**Data excerpts**:

(* ===== verification/Utf8.v ===== *)
(** * [bytes.decode("utf-8", errors="replace")]

    The console of the board is a byte stream that the gates decode with
    replacement.  A decoded text is represented by its UTF-8 encoding, so on the
    ASCII output of the board it is the text itself, concatenation and substring
    search are those of the text, and [len(text.encode("utf-8"))] is its length.
    Every maximal ill-formed part becomes U+FFFD, as in CPython. *)

From S2P Require Import Prelude PyBytes PyStr.

Definition byte_char (b : byte) : ascii := char_of (byte.unsigned b).

(** Bytes as characters, one to one. *)
Fixpoint chars (b : bytes) : string :=
  match b with
  | [] => EmptyString
  | x :: b => String (byte_char x) (chars b)
  end.

(** [text.encode("ascii")] of an ASCII text, and [text.encode("utf-8")] of a
    represented text. *)
Fixpoint encode (s : string) : bytes :=
  match s with
  | EmptyString => []
  | String c s => byte.of_Z (code c) :: encode s
  end.

(** U+FFFD *)
Definition REPLACEMENT : string := chars [Byte.xef; Byte.xbf; Byte.xbd].

(** What a lead byte asks for: the continuation bytes that follow and the range
    of the first of them. *)
Definition lead (b : byte) : option (nat * Z * Z) :=
  let z := byte.unsigned b in
  if decide (0xC2 ≤ z ≤ 0xDF) then Some (1%nat, 0x80, 0xBF)
  else if decide (z = 0xE0) then Some (2%nat, 0xA0, 0xBF)
  else if decide (z = 0xED) then Some (2%nat, 0x80, 0x9F)
  else if decide (0xE1 ≤ z ≤ 0xEF) then Some (2%nat, 0x80, 0xBF)
  else if decide (z = 0xF0) then Some (3%nat, 0x90, 0xBF)
  else if decide (0xF1 ≤ z ≤ 0xF3) then Some (3%nat, 0x80, 0xBF)
  else if decide (z = 0xF4) then Some (3%nat, 0x80, 0x8F)
  else None.

(** The decoder with a sequence in progress: the bytes read of it, the number
    still expected and the range of the next one. *)
Fixpoint decode_from (pending : bytes) (need : nat) (lo hi : Z) (b : bytes) : string :=
  match b with
  | [] => match pending with [] => EmptyString | _ => REPLACEMENT end
  | x :: b =>
      let start :=
        if decide (byte.unsigned x < 0x80) then String (byte_char x) (decode_from [] 0 0 0 b)
        else match lead x with
             | Some (n, lo, hi) => decode_from [x] n lo hi b
             | None => REPLACEMENT +:+ decode_from [] 0 0 0 b
             end in
      match need with
      | O => start
      | S more =>
          if decide (lo ≤ byte.unsigned x ≤ hi) then
            match more with
            | O => chars (pending ++ [x]) +:+ decode_from [] 0 0 0 b
            | _ => decode_from (pending ++ [x]) more 0x80 0xBF b
            end
          else REPLACEMENT +:+ start
      end
  end.

Definition decode (b : bytes) : string := decode_from [] 0 0 0 b.

(** ** ASCII text *)

Definition is_ascii (b : bytes) : Prop := Forall (λ x, byte.unsigned x < 0x80) b.

Lemma decode_ascii b : is_ascii b → decode b = chars b.
Proof.
  unfold decode. induction 1 as [|x b Hx _ IH]; [done|].
  cbn [decode_from chars]. rewrite decide_True by done. by rewrite IH.
Qed.

Lemma decode_ascii_app a b : is_ascii a → decode (a ++ b) = chars a +:+ decode b.
Proof.
  unfold decode. induction 1 as [|x a Hx _ IH]; [done|].
  cbn [app decode_from chars]. rewrite decide_True by done. by rewrite IH.
Qed.

Lemma chars_encode s : chars (encode s) = s.
Proof.
  induction s as [|c s IH]; [done|]. cbn [encode chars]. rewrite IH. f_equal.
  unfold byte_char, char_of, code.
  rewrite byte.unsigned_of_Z. unfold byte.wrap.
  assert (Ascii.N_of_ascii c < 256)%N by apply Ascii.N_ascii_bounded.
  rewrite Z.mod_small by lia. rewrite N2Z.id. apply Ascii.ascii_N_embedding.
Qed.

Lemma length_encode s : length (encode s) = String.length s.
Proof. induction s as [|c s IH]; [done|]. cbn. by rewrite IH. Qed.

(** ** Lines and white space *)

(** The characters of a represented text: a continuation byte belongs to the
    character before it. *)
Definition continues (s : string) : bool :=
  match s with String c _ => (0x80 <=? code c) && (code c <=? 0xBF) | EmptyString => false end.
Fixpoint text_chars (s : string) : list string :=
  match s with
  | EmptyString => []
  | String c s' =>
      match text_chars s' with
      | x :: l => if continues s' then String c x :: l else String c "" :: x :: l
      | [] => [String c ""]
      end
  end.

(** [c.isspace()] *)
Definition is_white (c : string) : bool :=
  match c with
  | String a "" => let z := code a in (9 <=? z) && (z <=? 13) || (28 <=? z) && (z <=? 32)
  | _ => bool_decide (c ∈ WIDE_SPACES)
  end.

(** [s.strip()] *)
Fixpoint drop_white (l : list string) : list string :=
  match l with
  | c :: l' => if is_white c then drop_white l' else l
  | [] => []
  end.
Definition strip (s : string) : string :=
  str_join "" (rev (drop_white (rev (drop_white (text_chars s))))).

(** A line boundary of [str.splitlines], [\r\n] apart. *)
Definition is_break (c : string) : bool :=
  match c with
  | String a "" => let z := code a in (10 <=? z) && (z <=? 13) || (28 <=? z) && (z <=? 30)
  | _ => bool_decide (c ∈ WIDE_BREAKS)
  end.

(** The lines of the characters, with the line in progress, last character first. *)
Fixpoint lines_from (current : option (list string)) (l : list string) : list string :=
  match l with
  | [] => match current with Some line => [str_join "" (rev line)] | None => [] end
  | c :: l =>
      if is_break c then
        str_join "" (rev (default [] current)) ::
        match l with
        | d :: l' => if decide (c = cr ∧ d = nl) then lines_from None l' else lines_from None l
        | [] => []
        end
      else lines_from (Some (c :: default [] current)) l
  end.

(** [s.splitlines()] *)
Definition splitlines (s : string) : list string := lines_from None (text_chars s).

(** ** Lines of joined texts *)

Lemma text_chars_nonempty c s : text_chars (String c s) ≠ [].
Proof. cbn. destruct (text_chars s); [done|]. by destruct (continues s). Qed.

Lemma text_chars_app a b : continues b = false → text_chars (a +:+ b) = text_chars a ++ text_chars b.
Proof.
  intros Hb. induction a as [|c a IH]; [done|].
  change (String c a +:+ b) with (String c (a +:+ b)). cbn [text_chars]. rewrite IH. destruct a as [|d a].
  - change (EmptyString +:+ b) with b. rewrite Hb. cbn [text_chars app]. by destruct (text_chars b).
  - pose proof (text_chars_nonempty d a) as Hne. destruct (text_chars (String d a)) as [|x l]; [done|].
    change (continues (String d a +:+ b)) with (continues (String d a)). cbn [app]. by destruct (continues (String d a)).
Qed.

Lemma code_byte_char x : code (byte_char x) = byte.unsigned x.
Proof.
  pose proof (byte.unsigned_range x). unfold byte_char, code, char_of.
  rewrite Ascii.N_ascii_embedding; lia.
Qed.

(** A decoded text does not begin inside of a character. *)
Lemma continues_decode_from b pending need lo hi :
  match pending with [] => need = O | y :: _ => 0xC0 ≤ byte.unsigned y end →
  continues (decode_from pending need lo hi b) = false.
Proof.
  revert pending need lo hi. induction b as [|x b IH]; intros pending need lo hi Hp; cbn [decode_from].
  { by destruct pending. }
  set (start := if decide (byte.unsigned x < 0x80) then _ else _).
  assert (continues start = false) as Hstart.
  { unfold start. case_decide as Hx.
    - cbn [continues]. rewrite code_byte_char. apply andb_false_intro1, Z.leb_gt. lia.
    - destruct (lead x) as [[[n l] h]|] eqn:El; [|done]. apply IH. unfold lead in El. repeat case_decide; lia || done. }
  destruct need as [|more]; [done|]. case_decide; [|done].
  destruct pending as [|y pending]; [done|]. destruct more as [|more]; [|by apply IH].
  change ((0x80 <=? code (byte_char y)) && (code (byte_char y) <=? 0xBF) = false). rewrite code_byte_char. apply andb_false_intro2, Z.leb_gt. lia.
Qed.

Lemma continues_decode b : continues (decode b) = false.
Proof. by apply continues_decode_from. Qed.

(** The lines of two texts joined by a line break, where the break may add an empty one. *)
Lemma lines_from_join current a b :
  ∃ extra, (extra = [] ∨ extra = [""]) ∧ lines_from current (a ++ nl :: b) = lines_from current a ++ extra ++ lines_from None b.
Proof.
  assert (∀ c l, match l with d :: l' => if decide (c = cr ∧ d = nl) then lines_from None l' else lines_from None l | [] => [] end
    = match l with d :: l' => if decide (c = cr ∧ d = nl) then lines_from None l' else lines_from None l | [] => lines_from None l end) as Hm.
  { by intros c [|]. }
  remember (length a) as n eqn:Hn. revert a current Hn. induction n as [n IH] using lt_wf_ind. intros a current ->.
  destruct a as [|c a]; cbn [app lines_from].
  - change (is_break nl) with true. cbv iota.
    exists (match current with Some _ => [] | None => [""] end). split; [destruct current; auto|].
    destruct b as [|d b]; cbn; [by destruct current|]. rewrite decide_False by (by intros [? _]). by destruct current.
  - destruct (is_break c).
    + destruct a as [|d a]; cbn [app].
      * case_decide as Hd.
        -- exists []. split; [by left|]. done.
        -- exists [""]. split; [by right|]. cbn [lines_from]. change (is_break nl) with true. cbv iota.
           destruct b as [|d b]; [done|]. by rewrite decide_False by (by intros [? _]).
      * case_decide as Hd.
        -- destruct (IH (length a) ltac:(cbn; lia) a None eq_refl) as (extra & He & ->). by exists extra.
        -- destruct (IH (length (d :: a)) ltac:(cbn; lia) (d :: a) None eq_refl) as (extra & He & E).
           exists extra. split; [done|]. cbn [app] in E. by rewrite E.
    + destruct (IH (length a) ltac:(cbn; lia) a (Some (c :: default [] current)) eq_refl) as (extra & He & ->).
      by exists extra.
Qed.

Lemma splitlines_join a b :
  ∃ extra, (extra = [] ∨ extra = [""])
    ∧ splitlines (decode a +:+ nl +:+ decode b) = splitlines (decode a) ++ extra ++ splitlines (decode b).
Proof.
  unfold splitlines. rewrite text_chars_app by done. rewrite (text_chars_app nl) by apply continues_decode.
  apply lines_from_join.
Qed.

(** ** Checks against CPython *)

Example decode_invalid :
  decode [Byte.x61; Byte.xff; Byte.xe2; Byte.x82; Byte.x62; Byte.xc3; Byte.xa9; Byte.xf0; Byte.x9f; Byte.x98]
  = "a" +:+ REPLACEMENT +:+ REPLACEMENT +:+ "b" +:+ chars [Byte.xc3; Byte.xa9] +:+ REPLACEMENT.
Proof. by_compute. Qed.

Example decode_surrogate :
  decode [Byte.xed; Byte.xa0; Byte.x80] = REPLACEMENT +:+ REPLACEMENT +:+ REPLACEMENT.
Proof. by_compute. Qed.

(** ** [path.read_text(encoding="utf-8")]

    Strict decoding, with [\r\n] and [\r] read as [\n]. *)

(** Whether the bytes are well-formed UTF-8, with a sequence in progress. *)
Fixpoint valid_from (need : nat) (lo hi : Z) (b : bytes) : bool :=
  match b with
  | [] => Nat.eqb need 0
  | x :: b =>
      match need with
      | O =>
          if decide (byte.unsigned x < 0x80) then valid_from 0 0 0 b
          else match lead x with Some (n, lo, hi) => valid_from n lo hi b | None => false end
      | S more =>
          if decide (lo ≤ byte.unsigned x ≤ hi) then valid_from more 0x80 0xBF b else false
      end
  end.

Definition valid_utf8 (b : bytes) : bool := valid_from 0 0 0 b.

(** Universal newlines. *)
Fixpoint universal (s : string) : string :=
  match s with
  | EmptyString => EmptyString
  | String c s' =>
      if decide (code c = 13) then
        match s' with
        | String d s'' => if decide (code d = 10) then String d (universal s'') else String (char_of 10) (universal s')
        | EmptyString => String (char_of 10) EmptyString
        end
      else String c (universal s')
  end.

Definition read_text (b : bytes) : result string :=
  raise_when (valid_utf8 b = false) UnicodeDecodeError "invalid utf-8" ;;
  Ok (universal (chars b)).

Example universal_newlines :
  universal ("a" +:+ cr +:+ nl +:+ "b" +:+ cr +:+ cr +:+ "c" +:+ nl) = "a" +:+ nl +:+ "b" +:+ nl +:+ nl +:+ "c" +:+ nl.
Proof. by_compute. Qed.

Example lines_and_white_space :
  (splitlines ("a" +:+ cr +:+ nl +:+ nl +:+ "b " +:+ chars_of [0xC2; 0x85] +:+ chars_of [0xC3; 0x85] +:+ cr +:+ "c"),
   strip (chars_of [0xC2; 0xA0] +:+ " x y" +:+ chars_of [0xC3; 0xA0] +:+ chars_of [0xE3; 0x80; 0x80] +:+ cr),
   splitlines nl, splitlines "")
  = (["a"; ""; "b "; chars_of [0xC3; 0x85]; "c"], "x y" +:+ chars_of [0xC3; 0xA0], [""], []).
Proof. by_compute. Qed.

**Action item**: Leave out every line above except those from the line with "unfold decode. induction 1 as [|x b" up to and including the line with "unfold byte_char, char_of, code.", and copy those exactly.

**Your response**:
  unfold decode. induction 1 as [|x b Hx _ IH]; [done|].
  cbn [decode_from chars]. rewrite decide_True by done. by rewrite IH.
Qed.

Lemma decode_ascii_app a b : is_ascii a → decode (a ++ b) = chars a +:+ decode b.
Proof.
  unfold decode. induction 1 as [|x a Hx _ IH]; [done|].
  cbn [app decode_from chars]. rewrite decide_True by done. by rewrite IH.
Qed.

Lemma chars_encode s : chars (encode s) = s.
Proof.
  induction s as [|c s IH]; [done|]. cbn [encode chars]. rewrite IH. f_equal.
  unfold byte_char, char_of, code.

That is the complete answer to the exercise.